▶ **Assigned task**
Your output should be the lines of the data that follow, reproduced exactly from the first through the line bearing "split; [apply demo3_wf|].".

Collected data entries
++++++++++

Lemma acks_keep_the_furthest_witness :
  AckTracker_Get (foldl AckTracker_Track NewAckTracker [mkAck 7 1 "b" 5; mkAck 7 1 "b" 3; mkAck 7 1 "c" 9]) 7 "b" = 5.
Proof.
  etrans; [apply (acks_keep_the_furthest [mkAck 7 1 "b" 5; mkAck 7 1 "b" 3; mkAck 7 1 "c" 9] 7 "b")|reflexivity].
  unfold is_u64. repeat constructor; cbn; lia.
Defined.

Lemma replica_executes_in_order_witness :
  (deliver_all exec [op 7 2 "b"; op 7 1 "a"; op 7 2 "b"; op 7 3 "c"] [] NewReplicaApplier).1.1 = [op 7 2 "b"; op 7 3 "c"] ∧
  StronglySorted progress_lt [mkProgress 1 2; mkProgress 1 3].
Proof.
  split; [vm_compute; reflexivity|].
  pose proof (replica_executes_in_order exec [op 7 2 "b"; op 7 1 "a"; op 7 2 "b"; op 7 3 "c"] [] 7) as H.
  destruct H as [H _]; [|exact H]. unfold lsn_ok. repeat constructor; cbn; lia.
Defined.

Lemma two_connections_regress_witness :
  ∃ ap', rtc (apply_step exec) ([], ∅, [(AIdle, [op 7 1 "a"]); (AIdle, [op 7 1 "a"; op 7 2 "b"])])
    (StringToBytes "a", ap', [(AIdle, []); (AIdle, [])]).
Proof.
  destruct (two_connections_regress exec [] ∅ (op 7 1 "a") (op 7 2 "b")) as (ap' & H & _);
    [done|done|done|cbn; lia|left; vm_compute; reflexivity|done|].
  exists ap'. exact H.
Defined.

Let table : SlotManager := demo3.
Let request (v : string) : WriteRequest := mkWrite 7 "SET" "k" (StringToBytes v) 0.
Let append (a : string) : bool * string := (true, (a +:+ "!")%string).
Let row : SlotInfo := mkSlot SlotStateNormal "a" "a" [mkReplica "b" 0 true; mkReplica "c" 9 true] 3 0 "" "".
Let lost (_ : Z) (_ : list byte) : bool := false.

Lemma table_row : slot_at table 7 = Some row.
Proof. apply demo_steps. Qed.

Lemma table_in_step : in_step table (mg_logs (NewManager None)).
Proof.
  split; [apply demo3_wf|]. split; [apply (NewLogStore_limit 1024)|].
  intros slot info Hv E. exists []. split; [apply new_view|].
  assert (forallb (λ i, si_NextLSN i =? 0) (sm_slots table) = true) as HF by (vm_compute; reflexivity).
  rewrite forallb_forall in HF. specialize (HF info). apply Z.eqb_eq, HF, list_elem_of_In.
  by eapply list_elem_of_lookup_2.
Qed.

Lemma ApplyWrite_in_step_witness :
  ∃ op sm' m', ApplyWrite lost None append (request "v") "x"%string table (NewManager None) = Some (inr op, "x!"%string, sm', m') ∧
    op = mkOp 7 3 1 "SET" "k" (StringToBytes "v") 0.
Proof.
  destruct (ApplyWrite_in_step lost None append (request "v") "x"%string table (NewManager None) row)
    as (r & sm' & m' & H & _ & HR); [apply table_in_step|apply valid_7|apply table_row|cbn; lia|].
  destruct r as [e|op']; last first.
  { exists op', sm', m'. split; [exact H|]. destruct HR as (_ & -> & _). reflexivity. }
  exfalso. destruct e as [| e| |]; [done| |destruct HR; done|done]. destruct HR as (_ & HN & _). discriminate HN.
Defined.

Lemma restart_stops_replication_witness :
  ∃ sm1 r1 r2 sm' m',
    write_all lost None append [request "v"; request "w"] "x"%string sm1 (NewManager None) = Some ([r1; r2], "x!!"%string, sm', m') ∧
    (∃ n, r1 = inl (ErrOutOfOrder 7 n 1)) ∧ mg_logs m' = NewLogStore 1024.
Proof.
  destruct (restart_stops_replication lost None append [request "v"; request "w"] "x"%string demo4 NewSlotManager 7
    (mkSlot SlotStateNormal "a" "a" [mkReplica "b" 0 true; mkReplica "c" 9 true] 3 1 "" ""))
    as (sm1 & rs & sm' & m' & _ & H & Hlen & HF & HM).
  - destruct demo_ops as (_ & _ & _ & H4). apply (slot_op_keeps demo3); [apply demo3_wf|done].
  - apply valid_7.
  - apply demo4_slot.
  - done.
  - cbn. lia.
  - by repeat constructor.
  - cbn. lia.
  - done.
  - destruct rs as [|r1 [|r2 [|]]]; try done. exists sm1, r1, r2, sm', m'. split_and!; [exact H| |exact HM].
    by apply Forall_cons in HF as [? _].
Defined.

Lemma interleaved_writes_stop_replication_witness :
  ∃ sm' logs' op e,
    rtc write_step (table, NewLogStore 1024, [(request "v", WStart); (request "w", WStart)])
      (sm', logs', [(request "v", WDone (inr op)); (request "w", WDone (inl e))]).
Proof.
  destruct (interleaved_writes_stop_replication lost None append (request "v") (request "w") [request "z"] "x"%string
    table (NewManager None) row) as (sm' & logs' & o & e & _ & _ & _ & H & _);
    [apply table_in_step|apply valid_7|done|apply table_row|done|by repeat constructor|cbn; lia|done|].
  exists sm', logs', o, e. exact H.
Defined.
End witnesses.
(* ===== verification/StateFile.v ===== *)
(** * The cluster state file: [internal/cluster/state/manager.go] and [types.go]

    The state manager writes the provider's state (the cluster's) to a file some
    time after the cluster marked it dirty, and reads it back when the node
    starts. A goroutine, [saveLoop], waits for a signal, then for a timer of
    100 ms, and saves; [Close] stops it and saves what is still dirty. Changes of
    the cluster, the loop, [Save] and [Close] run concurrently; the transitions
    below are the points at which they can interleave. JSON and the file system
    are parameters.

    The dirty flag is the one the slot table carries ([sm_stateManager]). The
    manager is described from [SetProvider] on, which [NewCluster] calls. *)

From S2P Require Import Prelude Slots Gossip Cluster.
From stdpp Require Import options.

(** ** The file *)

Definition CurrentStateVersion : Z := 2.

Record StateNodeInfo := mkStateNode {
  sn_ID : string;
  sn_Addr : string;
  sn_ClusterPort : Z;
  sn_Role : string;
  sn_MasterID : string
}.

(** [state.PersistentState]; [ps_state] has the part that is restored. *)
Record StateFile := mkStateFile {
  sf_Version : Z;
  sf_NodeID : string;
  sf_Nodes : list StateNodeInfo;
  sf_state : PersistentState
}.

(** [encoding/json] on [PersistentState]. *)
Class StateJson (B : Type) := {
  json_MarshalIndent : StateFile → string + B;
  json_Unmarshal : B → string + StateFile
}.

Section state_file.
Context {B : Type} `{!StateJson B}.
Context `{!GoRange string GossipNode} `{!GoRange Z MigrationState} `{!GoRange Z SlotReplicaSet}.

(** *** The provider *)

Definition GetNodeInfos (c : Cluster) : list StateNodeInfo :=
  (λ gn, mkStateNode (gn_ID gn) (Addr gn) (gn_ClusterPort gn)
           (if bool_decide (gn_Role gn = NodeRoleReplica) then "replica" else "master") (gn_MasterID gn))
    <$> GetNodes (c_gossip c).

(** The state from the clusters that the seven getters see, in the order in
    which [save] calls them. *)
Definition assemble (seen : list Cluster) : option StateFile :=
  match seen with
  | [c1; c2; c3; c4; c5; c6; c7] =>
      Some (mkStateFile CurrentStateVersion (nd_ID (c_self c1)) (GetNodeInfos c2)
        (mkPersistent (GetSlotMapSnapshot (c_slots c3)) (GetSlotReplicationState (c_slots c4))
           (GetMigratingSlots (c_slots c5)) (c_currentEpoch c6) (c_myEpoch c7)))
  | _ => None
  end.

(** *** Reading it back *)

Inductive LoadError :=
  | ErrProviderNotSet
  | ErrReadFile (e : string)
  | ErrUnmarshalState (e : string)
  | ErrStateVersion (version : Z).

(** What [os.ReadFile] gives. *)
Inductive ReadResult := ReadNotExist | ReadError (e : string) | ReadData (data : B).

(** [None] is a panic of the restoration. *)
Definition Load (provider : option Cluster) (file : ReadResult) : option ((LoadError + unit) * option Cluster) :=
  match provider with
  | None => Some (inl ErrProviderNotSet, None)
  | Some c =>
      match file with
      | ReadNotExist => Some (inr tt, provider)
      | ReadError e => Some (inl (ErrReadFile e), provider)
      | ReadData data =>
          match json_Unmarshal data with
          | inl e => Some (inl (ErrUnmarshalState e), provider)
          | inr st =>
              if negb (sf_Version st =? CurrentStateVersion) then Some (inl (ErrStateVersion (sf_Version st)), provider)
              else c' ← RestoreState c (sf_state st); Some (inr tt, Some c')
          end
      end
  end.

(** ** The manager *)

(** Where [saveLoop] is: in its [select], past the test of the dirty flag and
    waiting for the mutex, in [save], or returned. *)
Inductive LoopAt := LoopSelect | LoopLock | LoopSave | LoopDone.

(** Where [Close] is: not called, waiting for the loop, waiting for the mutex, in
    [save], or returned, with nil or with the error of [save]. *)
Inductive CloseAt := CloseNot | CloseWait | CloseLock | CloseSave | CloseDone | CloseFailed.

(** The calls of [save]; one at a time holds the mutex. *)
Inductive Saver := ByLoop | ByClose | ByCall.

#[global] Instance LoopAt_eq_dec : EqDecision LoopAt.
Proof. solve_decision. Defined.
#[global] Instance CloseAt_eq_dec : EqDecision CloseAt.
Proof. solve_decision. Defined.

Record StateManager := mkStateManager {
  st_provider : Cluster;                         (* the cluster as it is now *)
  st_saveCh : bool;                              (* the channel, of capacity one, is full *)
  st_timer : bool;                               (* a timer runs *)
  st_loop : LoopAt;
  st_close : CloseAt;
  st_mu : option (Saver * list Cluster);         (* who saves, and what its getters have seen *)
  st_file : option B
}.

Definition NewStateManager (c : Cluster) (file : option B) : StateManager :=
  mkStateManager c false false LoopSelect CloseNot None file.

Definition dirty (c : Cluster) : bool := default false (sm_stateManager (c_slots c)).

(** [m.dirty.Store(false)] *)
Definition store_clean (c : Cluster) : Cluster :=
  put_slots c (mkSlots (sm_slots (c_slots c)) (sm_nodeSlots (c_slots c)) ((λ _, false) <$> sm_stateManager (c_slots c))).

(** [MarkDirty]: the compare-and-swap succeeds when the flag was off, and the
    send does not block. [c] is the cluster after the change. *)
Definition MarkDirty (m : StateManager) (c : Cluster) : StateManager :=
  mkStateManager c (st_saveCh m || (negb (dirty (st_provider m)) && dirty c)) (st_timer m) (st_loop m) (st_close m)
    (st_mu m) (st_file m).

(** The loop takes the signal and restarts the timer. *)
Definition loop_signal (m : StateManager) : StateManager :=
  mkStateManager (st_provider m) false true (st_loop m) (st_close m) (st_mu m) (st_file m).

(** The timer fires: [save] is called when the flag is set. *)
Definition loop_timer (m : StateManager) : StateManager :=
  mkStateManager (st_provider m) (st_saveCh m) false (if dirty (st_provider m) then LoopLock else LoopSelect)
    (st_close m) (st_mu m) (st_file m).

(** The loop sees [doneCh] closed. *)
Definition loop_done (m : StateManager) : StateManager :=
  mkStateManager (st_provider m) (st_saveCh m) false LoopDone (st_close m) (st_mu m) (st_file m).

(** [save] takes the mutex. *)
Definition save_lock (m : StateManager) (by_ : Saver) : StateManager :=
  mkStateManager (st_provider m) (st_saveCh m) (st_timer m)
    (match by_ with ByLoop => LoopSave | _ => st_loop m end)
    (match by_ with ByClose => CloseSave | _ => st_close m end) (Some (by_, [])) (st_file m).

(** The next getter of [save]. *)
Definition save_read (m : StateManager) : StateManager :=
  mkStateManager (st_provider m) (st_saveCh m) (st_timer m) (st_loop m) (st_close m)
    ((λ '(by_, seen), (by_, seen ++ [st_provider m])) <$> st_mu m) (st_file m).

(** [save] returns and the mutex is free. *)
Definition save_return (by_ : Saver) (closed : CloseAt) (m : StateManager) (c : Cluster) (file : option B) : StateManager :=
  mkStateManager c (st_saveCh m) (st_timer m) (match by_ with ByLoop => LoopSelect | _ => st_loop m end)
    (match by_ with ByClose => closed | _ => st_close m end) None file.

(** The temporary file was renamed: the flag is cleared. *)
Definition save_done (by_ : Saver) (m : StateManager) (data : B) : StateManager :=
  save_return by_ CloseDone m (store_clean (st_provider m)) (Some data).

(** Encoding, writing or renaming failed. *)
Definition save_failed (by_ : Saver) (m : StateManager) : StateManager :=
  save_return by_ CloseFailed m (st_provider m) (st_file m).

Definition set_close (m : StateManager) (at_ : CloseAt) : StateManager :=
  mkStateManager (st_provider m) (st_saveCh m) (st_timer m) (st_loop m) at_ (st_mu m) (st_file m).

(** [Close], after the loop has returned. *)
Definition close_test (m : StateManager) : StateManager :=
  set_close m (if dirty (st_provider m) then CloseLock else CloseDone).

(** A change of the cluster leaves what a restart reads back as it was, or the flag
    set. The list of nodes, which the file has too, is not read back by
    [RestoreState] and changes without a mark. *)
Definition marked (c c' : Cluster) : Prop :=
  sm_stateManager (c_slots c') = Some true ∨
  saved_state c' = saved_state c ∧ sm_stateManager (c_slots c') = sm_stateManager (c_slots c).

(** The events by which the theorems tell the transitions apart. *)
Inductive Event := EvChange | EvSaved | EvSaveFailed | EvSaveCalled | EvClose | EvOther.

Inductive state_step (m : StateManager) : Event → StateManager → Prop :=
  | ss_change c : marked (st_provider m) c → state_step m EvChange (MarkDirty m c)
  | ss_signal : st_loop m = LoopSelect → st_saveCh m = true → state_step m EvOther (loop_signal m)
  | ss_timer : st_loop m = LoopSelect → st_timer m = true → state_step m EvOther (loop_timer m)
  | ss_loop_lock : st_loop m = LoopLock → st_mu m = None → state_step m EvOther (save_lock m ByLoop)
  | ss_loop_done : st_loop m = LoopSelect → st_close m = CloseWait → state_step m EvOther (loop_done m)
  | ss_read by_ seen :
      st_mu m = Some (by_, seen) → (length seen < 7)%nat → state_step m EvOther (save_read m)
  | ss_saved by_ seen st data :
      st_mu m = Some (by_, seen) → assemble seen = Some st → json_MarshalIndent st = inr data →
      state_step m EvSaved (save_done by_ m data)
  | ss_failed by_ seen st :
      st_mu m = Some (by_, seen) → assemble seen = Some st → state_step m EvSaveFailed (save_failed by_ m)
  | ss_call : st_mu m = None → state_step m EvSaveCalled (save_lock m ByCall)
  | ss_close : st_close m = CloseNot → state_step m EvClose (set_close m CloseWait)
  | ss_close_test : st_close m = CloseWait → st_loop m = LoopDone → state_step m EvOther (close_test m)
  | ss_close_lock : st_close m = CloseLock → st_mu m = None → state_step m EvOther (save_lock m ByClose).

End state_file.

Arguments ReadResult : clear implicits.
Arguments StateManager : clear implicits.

++++++++++

▶ **Written response**
Lemma acks_keep_the_furthest_witness :
  AckTracker_Get (foldl AckTracker_Track NewAckTracker [mkAck 7 1 "b" 5; mkAck 7 1 "b" 3; mkAck 7 1 "c" 9]) 7 "b" = 5.
Proof.
  etrans; [apply (acks_keep_the_furthest [mkAck 7 1 "b" 5; mkAck 7 1 "b" 3; mkAck 7 1 "c" 9] 7 "b")|reflexivity].
  unfold is_u64. repeat constructor; cbn; lia.
Defined.

Lemma replica_executes_in_order_witness :
  (deliver_all exec [op 7 2 "b"; op 7 1 "a"; op 7 2 "b"; op 7 3 "c"] [] NewReplicaApplier).1.1 = [op 7 2 "b"; op 7 3 "c"] ∧
  StronglySorted progress_lt [mkProgress 1 2; mkProgress 1 3].
Proof.
  split; [vm_compute; reflexivity|].
  pose proof (replica_executes_in_order exec [op 7 2 "b"; op 7 1 "a"; op 7 2 "b"; op 7 3 "c"] [] 7) as H.
  destruct H as [H _]; [|exact H]. unfold lsn_ok. repeat constructor; cbn; lia.
Defined.

Lemma two_connections_regress_witness :
  ∃ ap', rtc (apply_step exec) ([], ∅, [(AIdle, [op 7 1 "a"]); (AIdle, [op 7 1 "a"; op 7 2 "b"])])
    (StringToBytes "a", ap', [(AIdle, []); (AIdle, [])]).
Proof.
  destruct (two_connections_regress exec [] ∅ (op 7 1 "a") (op 7 2 "b")) as (ap' & H & _);
    [done|done|done|cbn; lia|left; vm_compute; reflexivity|done|].
  exists ap'. exact H.
Defined.

Let table : SlotManager := demo3.
Let request (v : string) : WriteRequest := mkWrite 7 "SET" "k" (StringToBytes v) 0.
Let append (a : string) : bool * string := (true, (a +:+ "!")%string).
Let row : SlotInfo := mkSlot SlotStateNormal "a" "a" [mkReplica "b" 0 true; mkReplica "c" 9 true] 3 0 "" "".
Let lost (_ : Z) (_ : list byte) : bool := false.

Lemma table_row : slot_at table 7 = Some row.
Proof. apply demo_steps. Qed.

Lemma table_in_step : in_step table (mg_logs (NewManager None)).
Proof.
  split; [apply demo3_wf|]. split; [apply (NewLogStore_limit 1024)|].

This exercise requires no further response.